1. The GDP is largely raised due to costs of services, tech innovation, & inflation. Note that the measurement of inflation has been revised several times over the past few decades. Why would we not expect the government to become more efficient due to tech innovation? Should they not get better & more cost efficient with the services they provide? Why is the expectation that the public budget must always grow to match GDP growth?

2. I don't think your numbers are correct. There's also bad accounting & no public source (possibly nobody) knows the true budget. For example, the Dept of Defense hasn't passed an audit. $11 Trillion went missing around the time of 9-11. There's also black budget projects that are top secret. Those projects are substantial & don't factor into the numbers. There's also rampant corruption with contracts. An example is the "Homeless Industrial Complex"...though that may be more of a select state + city government issue. Nonetheless, contracts are heavily padded for incumbent contractors in general across all sectors of the Federal Government.
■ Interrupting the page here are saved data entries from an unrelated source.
(* ===== verification/SparseClaims.v ===== *)
(** The theorems on flashing a sparse image, tried on a small one. *)
From Stdlib Require Import ZArith Lia.
From stdpp Require Import base list numbers option.
From S2P Require Import Prelude EfiBase Firmware World LoaderLib Board Ptable DevInfo Gpt Slots Demo Sparse SparseSpec.

Section Claims.
Context `{F : Firmware} `{!BlockIoLaws F} `{!PlatformLaws F}.

(** C12: flashing any bytes whatsoever as a sparse image ends with a status:
    no header or chunk, however malformed, makes the parser read outside of
    the image or divide by zero, and only the device can have changed. *)
Theorem sparse_flash_safe (w : World) (name : list Z) (base : Z) (img : list Z) (sz : Z) :
  img_ok base img sz -> ptable_ok w -> disk_ok w ->
  exists st w', run (HandleSparseImgFlash name base img sz) w = (Go st, w') /\
    same_globals w w' /\ same_platform (fw w) (fw w').
Proof.
  intros Hi Hp Hd.
  destruct (proj1 (wp_run _ _ _) (wp_HandleSparseImgFlash name base img sz w Hi Hp Hd))
    as (st & w' & Hr & [[Hg Hpl] _]). by exists st, w'.
Qed.

(** C2: when a flash of an image without CRC chunks reports success, a partition
    of that name holds exactly what the image stands for: the raw chunks, the
    fill pattern repeated, and its former bytes where a chunk says they do not
    matter, block after block and as many blocks in all as the header announces,
    every chunk being as long as its own header says.  The device is not NAND,
    shows as many bytes as its size says and has fewer than 2^32 blocks, and a
    chunk of the third kind carries no data. *)
Theorem sparse_flash_meaning (w w' : World) (name : list Z) (base : Z) (img : list Z) (sz : Z) :
  img_ok base img sz -> ptable_ok w -> disk_ok w -> (forall h, is_partition w name h -> plain w h) ->
  let sh := sparse_header_of (take 28 img) in
  let chunks := drop 28 (take (Z.to_nat sz) img) in
  no_crc (Z.to_nat (total_chunks sh)) chunks = true ->
  run (HandleSparseImgFlash name base img sz) w = (Go EFI_SUCCESS, w') ->
  exists h, is_partition w name h /\
    stands_for (blk_sz sh) (Z.to_nat (total_chunks sh)) chunks 0 (Contents (fw w) h) (total_blks sh) (Contents (fw w') h).
Proof.
  intros Hi Hp Hd Hpl sh chunks Hno Hrun.
  destruct (proj1 (wp_run _ _ _) (wp_HandleSparseImgFlash name base img sz w Hi Hp Hd))
    as (st & w1 & Hr & [_ H]). rewrite Hrun in Hr. injection Hr as <- <-.
  destruct (H eq_refl) as (h & Hn & He). exists h. split; [done|]. apply expands_stands; [by apply He, Hpl|done].
Qed.
End Claims.

(** A partition of four blocks. *)
Definition demo_flash : World (H := MemFirmware.fw) :=
  set_fw (F := MemFirmware.fw) (MemFirmware.set_devs [MemFirmware.mkDev (mkMedia 512 3 false) []
    (Some (PartEntry (demo_entry (L "misc") 9 0 0))) None (replicate 2048 7)] demo_fw)
    (upd_pt (set_Ptable [mkStorage [mkHandleInfo 0 None] 1]) demo).

Definition u32_bytes (x : Z) : list Z := PUT_LONG x.
Definition u16_bytes (x : Z) : list Z := take 2 (PUT_LONG x).
Definition demo_chunk (ty n : Z) (d : list Z) : list Z :=
  u16_bytes ty ++ u16_bytes 0 ++ u32_bytes n ++ u32_bytes (12 + Z.of_nat (length d)) ++ d.

(** One raw block, one block left as it is, two blocks of a pattern. *)
Definition demo_sparse : list Z :=
  u32_bytes SPARSE_HEADER_MAGIC ++ u16_bytes 1 ++ u16_bytes 0 ++ u16_bytes 28 ++ u16_bytes 12 ++
  u32_bytes 512 ++ u32_bytes 4 ++ u32_bytes 3 ++ u32_bytes 0 ++
  demo_chunk CHUNK_TYPE_RAW 1 (replicate 512 5) ++ demo_chunk CHUNK_TYPE_DONT_CARE 1 [] ++
  demo_chunk CHUNK_TYPE_FILL 2 [1; 2; 3; 4].

Lemma demo_sparse_ok : img_ok 1000 demo_sparse 580.
Proof.
  split; [lia|lia|lia|by vm_compute|]. apply (bool_decide_unpack _). vm_compute. done.
Qed.
Lemma demo_flash_ptable : ptable_ok demo_flash.
Proof. split_and!; try done. by repeat constructor. Qed.
Lemma demo_flash_disk : disk_ok (F := MemFirmware.fw) demo_flash.
Proof.
  intros h. unfold GetPartitionSize, granule_ok, granule. simpl.
  unfold MemFirmware.media, MemFirmware.dev_at. simpl.
  destruct (Z.to_nat h) as [|n]; simpl; [|done]. intros _. split; [done|].
  intros wbs [= <-]. split_and!; [by exists 9|done..|by exists 1].
Qed.
Lemma demo_flash_plain name h :
  is_partition (F := MemFirmware.fw) demo_flash name h -> plain (F := MemFirmware.fw) demo_flash h.
Proof.
  intros (e & He & _). destruct (Z.to_nat h) as [|n] eqn:Eh.
  2: { cbn in He. unfold MemFirmware.dev_at in He. rewrite Eh in He. discriminate He. }
  split; [done| |]; unfold GetPartitionSize.
  all: change (Media (fw demo_flash) h) with (MemFirmware.media (fw demo_flash) h).
  all: try change (Contents (fw demo_flash) h) with (MemFirmware.contents (fw demo_flash) h).
  all: unfold MemFirmware.contents, MemFirmware.media, MemFirmware.dev_at; rewrite Eh.
  all: vm_compute; reflexivity.
Qed.

Lemma sparse_flash_safe_witness :
  exists st w', run (HandleSparseImgFlash (F := MemFirmware.fw) (L "misc") 1000 demo_sparse 580) demo_flash
    = (Go st, w').
Proof.
  destruct (sparse_flash_safe (F := MemFirmware.fw) demo_flash (L "misc") 1000 demo_sparse 580
    demo_sparse_ok demo_flash_ptable demo_flash_disk) as (st & w' & H & _). by exists st, w'.
Defined.

Lemma sparse_flash_meaning_witness :
  exists w' h, run (HandleSparseImgFlash (F := MemFirmware.fw) (L "misc") 1000 demo_sparse 580) demo_flash
    = (Go EFI_SUCCESS, w') /\
    stands_for 512 3 (drop 28 (take 580 demo_sparse)) 0 (MemFirmware.contents (fw demo_flash) h) 4
      (MemFirmware.contents (fw w') h).
Proof.
  destruct (run (HandleSparseImgFlash (F := MemFirmware.fw) (L "misc") 1000 demo_sparse 580) demo_flash)
    as [c w'] eqn:E.
  assert (Hc : c = Go EFI_SUCCESS) by (change c with (c, w').1; rewrite <- E; vm_compute; reflexivity).
  subst c. exists w'.
  destruct (sparse_flash_meaning (F := MemFirmware.fw) demo_flash w' (L "misc") 1000 demo_sparse 580
    demo_sparse_ok demo_flash_ptable demo_flash_disk (demo_flash_plain (L "misc")) eq_refl E) as (h & _ & H).
  exists h. split; [reflexivity|]. exact H.
Defined.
3. IMO, the black budget projects along with the Dept of Defense should be the first to be audited & cut. The Health Care segments a close 2nd. USAID is a good cut, as it's been a vector for color revolutions & regime change. Looking forward to the IRS going away as well. Since it's founding justification was to support the war effort...And we have had never-ending wars (technically conflicts) since. And the Federal Government simply doesn't provide value to justify it's expenses.
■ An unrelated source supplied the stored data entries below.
(** The table with every switch on. *)
Definition full_list : list (list Z * fastboot_cmd_fn) := Eval cbv in
  [ (L "flash:", FnFlash); (L "erase:", FnErase); (L "set_active", FnSetActive);
    (L "flashing get_unlock_ability", FnFlashingGetUnlockAbility);
    (L "flashing unlock", FnFlashingUnlock); (L "flashing lock", FnFlashingLock);
    (L "flashing unlock_critical", FnFlashingUnLockCritical);
    (L "flashing lock_critical", FnFlashingLockCritical); (L "boot", FnBoot);
    (L "oem enable-charger-screen", FnOemEnableChargerScreen);
    (L "oem disable-charger-screen", FnOemDisableChargerScreen);
    (L "oem off-mode-charge", FnOemOffModeCharger);
    (L "oem select-display-panel", FnOemSelectDisplayPanel);
    (L "oem set-hw-fence-value", FnOemSetHwFenceValue);
    (L "oem set-gpu-preemption", FnOemSetGpuPreemptionValue);
    (L "oem device-info", FnOemDevinfo); (L "oem golden-snapshot", FnGoldenSnapshot);
    (L "continue", FnContinue); (L "reboot", FnReboot);
    (L "reboot-bootloader", FnRebootBootloader); (L "getvar:", FnGetVar);
    (L "download:", FnDownload); (L "oem audio-framework", FnOemAudioFrameWork) ].

Lemma when_sublist {A} b (l : list A) : when b l `sublist_of` l.
Proof. destruct b; [done|apply sublist_nil_l]. Qed.
Lemma cmd_list_full : cmd_list `sublist_of` full_list.
Proof.
  unfold cmd_list. change full_list with (take 6 full_list ++ take 2 (drop 6 full_list) ++
    take 1 (drop 8 full_list) ++ take 7 (drop 9 full_list) ++ take 1 (drop 16 full_list) ++
    drop 17 full_list).
  repeat apply sublist_app; (apply when_sublist || reflexivity).
Qed.

(** A decision procedure for a whole table. *)
#[local] Instance no_hiding_dec c c' : Decision (no_hiding c c').
Proof. unfold no_hiding. apply _. Defined.
#[local] Instance entry_wf_dec c : Decision (entry_wf c).
Proof. unfold entry_wf. apply _. Defined.
Fixpoint table_ordered (cs : list FASTBOOT_CMD) : bool :=
  match cs with
  | [] => true
  | c :: cs' => bool_decide (entry_wf c) && forallb (fun c' => bool_decide (no_hiding c c')) cs' &&
                table_ordered cs'
  end.
Lemma table_ordered_spec cs :
  table_ordered cs = true -> Forall entry_wf cs /\ StronglySorted no_hiding cs.
Proof.
  induction cs as [|c cs IH]; [split; constructor|]. simpl. rewrite !andb_true_iff, forallb_forall.
  rewrite bool_decide_eq_true. intros [[Hc Hall] Hcs]. destruct (IH Hcs).
  split; constructor; try done. apply list.Forall_forall. intros c' Hin.
  by apply (bool_decide_unpack _), Is_true_true, Hall, list_elem_of_In.
Qed.
Lemma full_table_ordered :
  table_ordered (reverse (map entry_of_cmd (full_list ++ dynamic_cmds))) = true.
Proof. vm_compute. reflexivity. Qed.

Lemma Forall_sub {A} (P : A -> Prop) (l k : list A) :
  l `sublist_of` k -> Forall P k -> Forall P l.
Proof. intros Hs. rewrite !list.Forall_forall. eauto using elem_of_sublist. Qed.
Lemma reverse_map_sub {A C} (f : A -> C) (l k : list A) :
  l `sublist_of` k -> reverse (map f l) `sublist_of` reverse (map f k).
Proof.
  induction 1; simpl; rewrite ?reverse_cons;
    [done|by apply sublist_app|by apply sublist_inserts_r].
Qed.
Lemma sorted_sublist {A} (P : A -> A -> Prop) (l k : list A) :
  l `sublist_of` k -> StronglySorted P k -> StronglySorted P l.
Proof.
  induction 1 as [|x l k Hs IH|x l k Hs IH]; intros H; [done| |]; inversion H; subst; [|by apply IH].
  constructor; [by apply IH|]. by eapply Forall_sub.
Qed.
(** Returns the tag and [*nextoffset]. *)
Definition fdt_next_tag (startoffset : Z) : M S R (Z * Z) :=
  tagp ← fdt_offset_ptr startoffset FDT_TAGSIZE;
  match tagp with
  | None => mret (FDT_END, - FDT_ERR_TRUNCATED)
  | Some tagp =>
      tag ← fdt32 tagp;
      e ← tag_end tag (s32 (startoffset + FDT_TAGSIZE));
      match e with
      | None => mret (FDT_END, - FDT_ERR_BADSTRUCTURE)
      | Some offset =>
          p ← fdt_offset_ptr startoffset (u32 (offset - startoffset));
          match p with
          | None => mret (FDT_END, - FDT_ERR_BADSTRUCTURE)
          | Some _ => mret (tag, FDT_TAGALIGN offset)
          end
      end
  end.

(** [_fdt_check_node_offset] and [_fdt_check_prop_offset]: the offset after the
    tag, which must be the given one. *)
Definition check_tag_offset (want offset : Z) : M S R Z :=
  if (offset <? 0) || negb (Z.rem offset FDT_TAGSIZE =? 0) then mret (- FDT_ERR_BADOFFSET)
  else
    t ← fdt_next_tag offset;
    if negb (t.1 =? want) then mret (- FDT_ERR_BADOFFSET) else mret t.2.
Definition fdt_check_node_offset : Z -> M S R Z := check_tag_offset FDT_BEGIN_NODE.
Definition fdt_check_prop_offset : Z -> M S R Z := check_tag_offset FDT_PROP.

(** [fdt_next_node]: returns the offset and [*depth]; [depth] is [None] for a
    [NULL] pointer. *)
Fixpoint next_node_loop (fuel : nat) (offset : Z) (depth : option Z) :
    M S R (Z * option Z) :=
  match fuel with
  | O => stop Forever
  | Datatypes.S fuel' =>
      t ← fdt_next_tag offset;
      let '(tag, nextoffset) := t in
      if tag =? FDT_BEGIN_NODE then mret (offset, (fun d => d + 1) <$> depth)
      else if tag =? FDT_END_NODE then
        match depth with
        | Some d =>
            if d - 1 <? 0 then mret (nextoffset, Some (d - 1))
            else next_node_loop fuel' nextoffset (Some (d - 1))
        | None => next_node_loop fuel' nextoffset None
        end
      else if tag =? FDT_END then
        if (0 <=? nextoffset)
           || ((nextoffset =? - FDT_ERR_TRUNCATED) && bool_decide (depth = None))
        then mret (- FDT_ERR_NOTFOUND, depth)
        else mret (nextoffset, depth)
      else next_node_loop fuel' nextoffset depth
  end.

Definition fdt_next_node (offset : Z) (depth : option Z) : M S R (Z * option Z) :=
  if 0 <=? offset then
    nextoffset ← fdt_check_node_offset offset;
    if nextoffset <? 0 then mret (nextoffset, depth)
    else next_node_loop fdt_rounds nextoffset depth
  else next_node_loop fdt_rounds 0 depth.

Definition depth_of (d : option Z) : Z := default 0 d.

Definition fdt_first_subnode (offset : Z) : M S R Z :=
  n ← fdt_next_node offset (Some 0);
  if (n.1 <? 0) || negb (depth_of n.2 =? 1) then mret (- FDT_ERR_NOTFOUND) else mret n.1.

Fixpoint next_subnode_loop (fuel : nat) (offset depth : Z) : M S R Z :=
  match fuel with
  | O => stop Forever
  | Datatypes.S fuel' =>
      n ← fdt_next_node offset (Some depth);
      let depth := depth_of n.2 in
      if (n.1 <? 0) || (depth <? 1) then mret (- FDT_ERR_NOTFOUND)
      else if depth >? 1 then next_subnode_loop fuel' n.1 depth
      else mret n.1
  end.
Definition fdt_next_subnode (offset : Z) : M S R Z :=
  next_subnode_loop fdt_rounds offset 1.

(** ** Names and properties *)

(** [strlen] of a string inside the blob. *)
Definition strlen_at (p : Z) : M S R Z :=
  n ← need OutOfBounds (if 0 <=? p then memchr (drop (Z.to_nat p) fdt) 0 else None);
  mret (Z.of_nat n).

(** [memcmp (p, s, len) == 0]. *)
Definition mem_eq (p : Z) (s : list Z) (len : Z) : M S R bool :=
  b ← need OutOfBounds (buf_read fdt p len);
  s ← need OutOfBounds (buf_read s 0 len);
  mret (bool_decide (b = s)).

(** [_fdt_nodename_eq]: the name, or the name with its unit address left out. *)
Definition fdt_nodename_eq (offset : Z) (s : list Z) (len : Z) : M S R bool :=
  p ← fdt_offset_ptr (s32 (offset + FDT_TAGSIZE)) (u32 (len + 1));
  match p with
  | None => mret false
  | Some p =>
      e ← mem_eq p s len;
      if negb e then mret false
      else
        c ← fdt8 (p + len);
        if c =? 0 then mret true
        else mret (negb (bool_decide (is_Some (memchr (take (Z.to_nat len) s) 64))) && (c =? 64))
  end.

Definition fdt_string (stroffset : Z) : M S R Z :=
  off ← fdt_off_dt_strings; mret (off + stroffset).

Definition fdt_string_eq (stroffset : Z) (s : list Z) (len : Z) : M S R bool :=
  p ← fdt_string stroffset;
  n ← strlen_at p;
  if n =? len then mem_eq p s len else mret false.

Fixpoint nextprop (fuel : nat) (offset : Z) : M S R Z :=
  match fuel with
  | O => stop Forever
  | Datatypes.S fuel' =>
      t ← fdt_next_tag offset;
      let '(tag, nextoffset) := t in
      if tag =? FDT_END then
        if 0 <=? nextoffset then mret (- FDT_ERR_BADSTRUCTURE) else mret nextoffset
      else if tag =? FDT_PROP then mret offset
      else if tag =? FDT_NOP then nextprop fuel' nextoffset
      else mret (- FDT_ERR_NOTFOUND)
  end.

Definition fdt_first_property_offset (nodeoffset : Z) : M S R Z :=
  offset ← fdt_check_node_offset nodeoffset;
  if offset <? 0 then mret offset else nextprop fdt_rounds offset.
Definition fdt_next_property_offset (offset : Z) : M S R Z :=
  offset ← fdt_check_prop_offset offset;
  if offset <? 0 then mret offset else nextprop fdt_rounds offset.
4. I believe the argument is to attract companies. But I otherwise agree with you.

I'm skeptical over the changes that are occurring, but the size & scope of the Federal Government is clearly unsustainable & counter-productive to private commerce...particularly with small businesses. Considering how regulatory agencies are often revolving doors with industry incumbents with the incentive to stifle competition & promote incumbent interests.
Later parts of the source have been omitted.